- TASK ITEM -
The listing below holds a line with "Lemma stage_kext_outcome ih" and a line with "rewrite Nat2Z.id. safe_tac.". Reproduce those two lines exactly, plus everything between them.

---------- MATERIAL SUPPLIED ----------

(** With record [i] inside the table, [m] returns or fails with an error status
    and keeps the table's length. *)
Definition safe {A} (i : nat) (m : M F A) : Prop := forall s,
  (i < length (gBootKextRecords s))%nat ->
  length (gBootKextRecords (m s).2) = length (gBootKextRecords s) /\
  match (m s).1 with Ok _ => True | Err st => EFI_ERROR st = true | _ => False end.

Lemma safe_leaf {A} i (m : M F A) : total m -> pres records_kept m -> safe i m.
Proof.
  intros Ht Hp s Hi. specialize (Ht s). specialize (Hp s). unfold records_kept in Hp.
  destruct (m s) as [[a|st|h|] s']; cbn in *; try done; by rewrite Hp.
Qed.

Lemma safe_bind {A B} i (m : M F A) (k : A -> M F B) :
  safe i m -> (forall a, safe i (k a)) -> safe i (bind m k).
Proof.
  intros Hm Hk s Hi. unfold bind. specialize (Hm s Hi).
  destruct (m s) as [[a|st|h|] s']; cbn in *; try done. destruct Hm as [El _].
  rewrite <- El in Hi |- *. by apply Hk.
Qed.

Lemma safe_on_error {A} i (m : M F A) h :
  safe i m -> (forall st, safe i (h st)) -> safe i (on_error m h).
Proof.
  intros Hm Hh s Hi. unfold on_error. specialize (Hm s Hi).
  destruct (m s) as [[a|st|e|] s']; cbn in *; try done. destruct Hm as [El Est].
  rewrite <- El in Hi. specialize (Hh st s' Hi).
  destruct (h st s') as [[?|?|?|] s'']; cbn in *; try done; destruct Hh; split; done || lia.
Qed.

Lemma safe_attempt {A B} i (m : M F A) (k : A + Z -> M F B) :
  safe i m -> (forall a, safe i (k (inl a))) ->
  (forall st, EFI_ERROR st = true -> safe i (k (inr st))) -> safe i (bind (attempt m) k).
Proof.
  intros Hm Hl Hr s Hi. unfold bind, attempt. specialize (Hm s Hi).
  destruct (m s) as [[a|st|h|] s']; cbn in *; try done; destruct Hm as [El Est];
    rewrite <- El in Hi |- *; [by apply Hl|by apply Hr].
Qed.

Lemma safe_update i f : safe i (update_record (F := F) i f).
Proof.
  intros s Hi. unfold update_record, bind, get_records.
  destruct (lookup_lt_is_Some_2 _ _ Hi) as [r ->]. cbn. by rewrite length_insert.
Qed.

Lemma safe_get i : safe i (get_record (F := F) i).
Proof.
  intros s Hi. unfold get_record, bind, get_records.
  by destruct (lookup_lt_is_Some_2 _ _ Hi) as [r ->].
Qed.
End Safe.

Ltac safe_tac :=
  repeat lazymatch goal with
  | |- forall _, safe _ _ => intros ?
  | |- safe _ (bind (attempt _) _) => apply safe_attempt; [|intros|intros]
  | |- safe _ (bind _ _) => apply safe_bind; [|intros]
  | |- safe _ (on_error _ _) => apply safe_on_error; [|intros]
  | |- safe _ (update_record _ _) => apply safe_update
  | |- safe _ (get_record _) => apply safe_get
  | |- safe _ (throw _) => apply safe_leaf; [total_tac|kept_tac]
  | |- safe _ (match ?x with _ => _ end) => destruct x
  | |- safe _ ?m =>
      first [solve [eauto 1 with boot nocore] | solve [apply safe_leaf; [total_tac|kept_tac]] |
             walk_unfold m]
  end.

Section KextsTotal.
Context {F : Type} `{LawfulFirmware F}.

Lemma safe_load_file ih i path t g :
  safe i (panthera_load_file_to_pages (F := F) ih path t (fun b => update_record i (fun r => g r b))).
Proof. safe_tac. Qed.

Lemma safe_copy_buffer i src g :
  safe i (panthera_copy_buffer_to_kernel_boot_data (F := F) src (fun b => update_record i (fun r => g r b))).
Proof. safe_tac. Qed.

Lemma safe_report i message name : safe i (report_kext (F := F) message name).
Proof. safe_tac. Qed.

#[local] Hint Resolve safe_load_file safe_copy_buffer safe_report : boot.

Lemma stage_kext_outcome ih e name info s i :
  b_vars s gBootKextCount = Z.of_nat i -> (i < length (gBootKextRecords s))%nat ->
  match (stage_kext (F := F) ih e name info s).1 with
  | Ok _ => True | Err st => EFI_ERROR st = true | _ => False
  end.
Proof.
  intros Hc Hi. unfold stage_kext.
  match goal with |- context [bind (get_var gBootKextCount) ?k] =>
    assert (Hk : safe i (k (Z.of_nat i))) end.
  { rewrite Nat2Z.id. safe_tac. }
  unfold bind at 1, get_var at 1. rewrite Hc. by apply Hk.
Qed.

----------

- RESPONSE -
Lemma stage_kext_outcome ih e name info s i :
  b_vars s gBootKextCount = Z.of_nat i -> (i < length (gBootKextRecords s))%nat ->
  match (stage_kext (F := F) ih e name info s).1 with
  | Ok _ => True | Err st => EFI_ERROR st = true | _ => False
  end.
Proof.
  intros Hc Hi. unfold stage_kext.
  match goal with |- context [bind (get_var gBootKextCount) ?k] =>
    assert (Hk : safe i (k (Z.of_nat i))) end.
  { rewrite Nat2Z.id. safe_tac. }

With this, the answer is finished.